=== Assigned task ===
Set out exactly, line by line, the stretch of data below that begins at the line containing "match oi_volumes (ru_input run) with" and ends at the line containing "let held := if", with both ends kept.

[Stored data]
================

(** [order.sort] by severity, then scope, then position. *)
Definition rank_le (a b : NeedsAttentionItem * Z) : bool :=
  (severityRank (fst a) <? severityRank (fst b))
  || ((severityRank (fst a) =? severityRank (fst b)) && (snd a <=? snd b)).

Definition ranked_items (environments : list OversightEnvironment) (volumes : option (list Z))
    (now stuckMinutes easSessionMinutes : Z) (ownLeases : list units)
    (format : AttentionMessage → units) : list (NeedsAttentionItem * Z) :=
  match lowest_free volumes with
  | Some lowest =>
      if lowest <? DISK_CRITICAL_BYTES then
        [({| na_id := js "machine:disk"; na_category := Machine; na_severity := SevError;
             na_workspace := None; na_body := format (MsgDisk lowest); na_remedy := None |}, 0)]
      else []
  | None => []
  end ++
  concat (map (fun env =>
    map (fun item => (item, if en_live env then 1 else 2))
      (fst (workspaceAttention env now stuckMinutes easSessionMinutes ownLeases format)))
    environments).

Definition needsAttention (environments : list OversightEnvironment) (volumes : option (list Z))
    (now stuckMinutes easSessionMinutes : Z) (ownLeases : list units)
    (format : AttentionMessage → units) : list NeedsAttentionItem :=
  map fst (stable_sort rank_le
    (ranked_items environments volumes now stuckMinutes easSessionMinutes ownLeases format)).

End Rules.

================

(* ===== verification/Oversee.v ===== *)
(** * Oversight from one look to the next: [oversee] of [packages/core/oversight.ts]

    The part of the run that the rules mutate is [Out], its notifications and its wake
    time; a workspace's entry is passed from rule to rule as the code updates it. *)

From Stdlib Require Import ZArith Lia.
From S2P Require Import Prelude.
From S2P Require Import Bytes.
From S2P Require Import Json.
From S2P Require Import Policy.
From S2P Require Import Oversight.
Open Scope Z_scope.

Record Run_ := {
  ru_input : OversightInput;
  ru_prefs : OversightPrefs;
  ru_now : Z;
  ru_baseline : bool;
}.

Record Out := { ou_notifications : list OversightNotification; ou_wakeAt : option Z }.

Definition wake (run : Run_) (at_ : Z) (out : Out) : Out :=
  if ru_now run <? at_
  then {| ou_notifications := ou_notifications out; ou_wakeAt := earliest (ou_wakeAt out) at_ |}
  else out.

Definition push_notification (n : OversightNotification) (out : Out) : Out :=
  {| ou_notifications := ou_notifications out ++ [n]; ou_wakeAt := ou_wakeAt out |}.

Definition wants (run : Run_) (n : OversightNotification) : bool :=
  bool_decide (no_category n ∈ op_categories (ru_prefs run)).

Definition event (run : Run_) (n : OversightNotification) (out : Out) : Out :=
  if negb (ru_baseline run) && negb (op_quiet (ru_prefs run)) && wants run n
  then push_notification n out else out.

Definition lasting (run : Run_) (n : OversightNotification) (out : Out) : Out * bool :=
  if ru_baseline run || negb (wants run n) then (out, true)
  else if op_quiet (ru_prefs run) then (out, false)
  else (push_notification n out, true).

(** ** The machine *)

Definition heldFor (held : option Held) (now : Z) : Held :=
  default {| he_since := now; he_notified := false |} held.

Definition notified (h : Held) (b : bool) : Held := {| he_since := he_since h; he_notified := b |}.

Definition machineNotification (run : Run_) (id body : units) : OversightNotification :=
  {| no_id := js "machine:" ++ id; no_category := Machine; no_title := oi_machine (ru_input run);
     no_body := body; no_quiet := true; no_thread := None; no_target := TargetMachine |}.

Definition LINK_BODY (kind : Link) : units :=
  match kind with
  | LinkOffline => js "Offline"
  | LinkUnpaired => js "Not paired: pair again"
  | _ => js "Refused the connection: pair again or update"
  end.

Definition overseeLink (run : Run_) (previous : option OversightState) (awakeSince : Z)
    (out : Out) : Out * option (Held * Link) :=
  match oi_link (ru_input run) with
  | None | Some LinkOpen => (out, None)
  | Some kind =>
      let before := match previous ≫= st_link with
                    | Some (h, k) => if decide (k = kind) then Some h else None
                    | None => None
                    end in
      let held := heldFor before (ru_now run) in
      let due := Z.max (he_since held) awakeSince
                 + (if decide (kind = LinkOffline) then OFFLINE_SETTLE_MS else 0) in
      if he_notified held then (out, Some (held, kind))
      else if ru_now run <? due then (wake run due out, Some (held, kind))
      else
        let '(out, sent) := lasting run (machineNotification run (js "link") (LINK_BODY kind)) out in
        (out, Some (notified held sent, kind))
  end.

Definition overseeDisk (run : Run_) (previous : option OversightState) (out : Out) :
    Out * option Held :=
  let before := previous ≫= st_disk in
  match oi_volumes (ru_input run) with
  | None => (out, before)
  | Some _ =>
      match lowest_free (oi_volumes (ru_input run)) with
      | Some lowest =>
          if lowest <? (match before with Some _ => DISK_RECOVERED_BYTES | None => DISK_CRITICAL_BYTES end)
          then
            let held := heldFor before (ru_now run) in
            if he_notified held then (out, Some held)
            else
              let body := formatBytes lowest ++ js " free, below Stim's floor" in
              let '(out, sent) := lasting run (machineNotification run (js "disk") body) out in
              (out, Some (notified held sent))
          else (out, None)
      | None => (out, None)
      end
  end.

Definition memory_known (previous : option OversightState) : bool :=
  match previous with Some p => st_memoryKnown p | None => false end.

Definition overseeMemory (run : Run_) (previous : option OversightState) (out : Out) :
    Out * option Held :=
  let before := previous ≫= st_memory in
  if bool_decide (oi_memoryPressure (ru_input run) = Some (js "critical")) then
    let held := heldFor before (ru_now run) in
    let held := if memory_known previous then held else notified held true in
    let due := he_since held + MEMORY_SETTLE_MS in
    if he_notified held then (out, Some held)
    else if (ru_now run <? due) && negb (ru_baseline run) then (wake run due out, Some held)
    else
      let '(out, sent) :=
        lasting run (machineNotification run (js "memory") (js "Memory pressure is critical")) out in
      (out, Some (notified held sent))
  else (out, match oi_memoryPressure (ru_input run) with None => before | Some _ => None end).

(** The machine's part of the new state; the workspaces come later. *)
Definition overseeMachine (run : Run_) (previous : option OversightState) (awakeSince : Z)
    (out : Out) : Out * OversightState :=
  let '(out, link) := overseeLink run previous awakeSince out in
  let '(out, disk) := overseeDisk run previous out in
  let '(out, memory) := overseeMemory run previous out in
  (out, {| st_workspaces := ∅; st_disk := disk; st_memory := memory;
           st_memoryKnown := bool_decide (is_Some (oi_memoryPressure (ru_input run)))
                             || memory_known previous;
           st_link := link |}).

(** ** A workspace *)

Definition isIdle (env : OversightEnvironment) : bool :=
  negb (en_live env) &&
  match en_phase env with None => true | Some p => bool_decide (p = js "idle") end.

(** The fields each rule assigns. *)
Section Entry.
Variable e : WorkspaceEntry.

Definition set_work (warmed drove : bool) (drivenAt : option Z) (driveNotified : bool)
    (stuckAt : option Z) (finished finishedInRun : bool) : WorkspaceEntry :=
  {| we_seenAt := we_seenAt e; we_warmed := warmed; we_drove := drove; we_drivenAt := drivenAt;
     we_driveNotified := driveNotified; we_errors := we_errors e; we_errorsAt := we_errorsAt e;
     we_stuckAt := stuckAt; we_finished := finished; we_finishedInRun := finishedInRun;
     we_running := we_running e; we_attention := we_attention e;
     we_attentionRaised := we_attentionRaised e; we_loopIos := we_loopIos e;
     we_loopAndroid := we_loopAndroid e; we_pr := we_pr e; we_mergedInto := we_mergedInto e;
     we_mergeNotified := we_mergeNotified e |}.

================

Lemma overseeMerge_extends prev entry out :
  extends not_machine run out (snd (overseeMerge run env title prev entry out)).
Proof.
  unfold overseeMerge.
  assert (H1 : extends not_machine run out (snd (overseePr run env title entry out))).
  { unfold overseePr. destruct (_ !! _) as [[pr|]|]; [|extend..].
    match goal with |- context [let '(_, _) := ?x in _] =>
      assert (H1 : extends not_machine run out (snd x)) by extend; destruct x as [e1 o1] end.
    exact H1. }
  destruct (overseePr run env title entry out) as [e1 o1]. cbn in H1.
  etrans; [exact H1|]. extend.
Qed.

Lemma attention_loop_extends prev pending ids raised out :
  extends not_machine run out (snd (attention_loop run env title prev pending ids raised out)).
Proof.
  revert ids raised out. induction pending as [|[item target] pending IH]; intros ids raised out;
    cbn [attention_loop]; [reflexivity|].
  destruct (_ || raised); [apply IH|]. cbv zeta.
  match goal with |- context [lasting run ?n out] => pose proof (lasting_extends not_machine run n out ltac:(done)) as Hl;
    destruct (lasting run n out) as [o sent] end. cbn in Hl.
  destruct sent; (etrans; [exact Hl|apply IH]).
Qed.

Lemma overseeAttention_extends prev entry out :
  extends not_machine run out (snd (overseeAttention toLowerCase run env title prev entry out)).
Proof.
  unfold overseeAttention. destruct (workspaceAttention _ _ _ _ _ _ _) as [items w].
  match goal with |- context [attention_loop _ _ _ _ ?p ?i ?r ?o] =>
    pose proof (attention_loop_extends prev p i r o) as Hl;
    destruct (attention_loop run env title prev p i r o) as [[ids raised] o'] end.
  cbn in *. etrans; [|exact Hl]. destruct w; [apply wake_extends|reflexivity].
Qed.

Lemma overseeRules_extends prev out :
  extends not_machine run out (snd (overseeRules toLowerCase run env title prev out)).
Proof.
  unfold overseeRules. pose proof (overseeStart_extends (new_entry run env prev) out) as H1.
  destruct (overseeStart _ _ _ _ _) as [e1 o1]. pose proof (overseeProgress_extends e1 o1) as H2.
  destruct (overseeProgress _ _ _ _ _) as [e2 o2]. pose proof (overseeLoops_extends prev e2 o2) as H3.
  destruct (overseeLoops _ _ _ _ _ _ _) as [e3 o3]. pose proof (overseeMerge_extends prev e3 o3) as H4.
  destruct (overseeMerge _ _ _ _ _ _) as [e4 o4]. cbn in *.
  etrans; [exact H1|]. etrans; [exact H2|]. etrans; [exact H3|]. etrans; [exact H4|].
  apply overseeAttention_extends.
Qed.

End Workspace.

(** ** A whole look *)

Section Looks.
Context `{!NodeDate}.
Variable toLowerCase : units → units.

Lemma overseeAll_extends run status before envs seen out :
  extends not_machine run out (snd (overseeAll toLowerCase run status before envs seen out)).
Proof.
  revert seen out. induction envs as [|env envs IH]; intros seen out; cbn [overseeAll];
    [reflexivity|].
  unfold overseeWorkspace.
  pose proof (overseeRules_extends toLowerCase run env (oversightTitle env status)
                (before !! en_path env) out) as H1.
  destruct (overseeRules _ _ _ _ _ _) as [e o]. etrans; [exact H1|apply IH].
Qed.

================

=== Written response ===
  match oi_volumes (ru_input run) with
  | None => (out, before)
  | Some _ =>
      match lowest_free (oi_volumes (ru_input run)) with
      | Some lowest =>
          if lowest <? (match before with Some _ => DISK_RECOVERED_BYTES | None => DISK_CRITICAL_BYTES end)
          then
            let held := heldFor before (ru_now run) in
            if he_notified held then (out, Some held)
            else
              let body := formatBytes lowest ++ js " free, below Stim's floor" in
              let '(out, sent) := lasting run (machineNotification run (js "disk") body) out in
              (out, Some (notified held sent))
          else (out, None)
      | None => (out, None)
      end
  end.

Definition memory_known (previous : option OversightState) : bool :=
  match previous with Some p => st_memoryKnown p | None => false end.

Definition overseeMemory (run : Run_) (previous : option OversightState) (out : Out) :
    Out * option Held :=
  let before := previous ≫= st_memory in
  if bool_decide (oi_memoryPressure (ru_input run) = Some (js "critical")) then
    let held := heldFor before (ru_now run) in
    let held := if memory_known previous then held else notified held true in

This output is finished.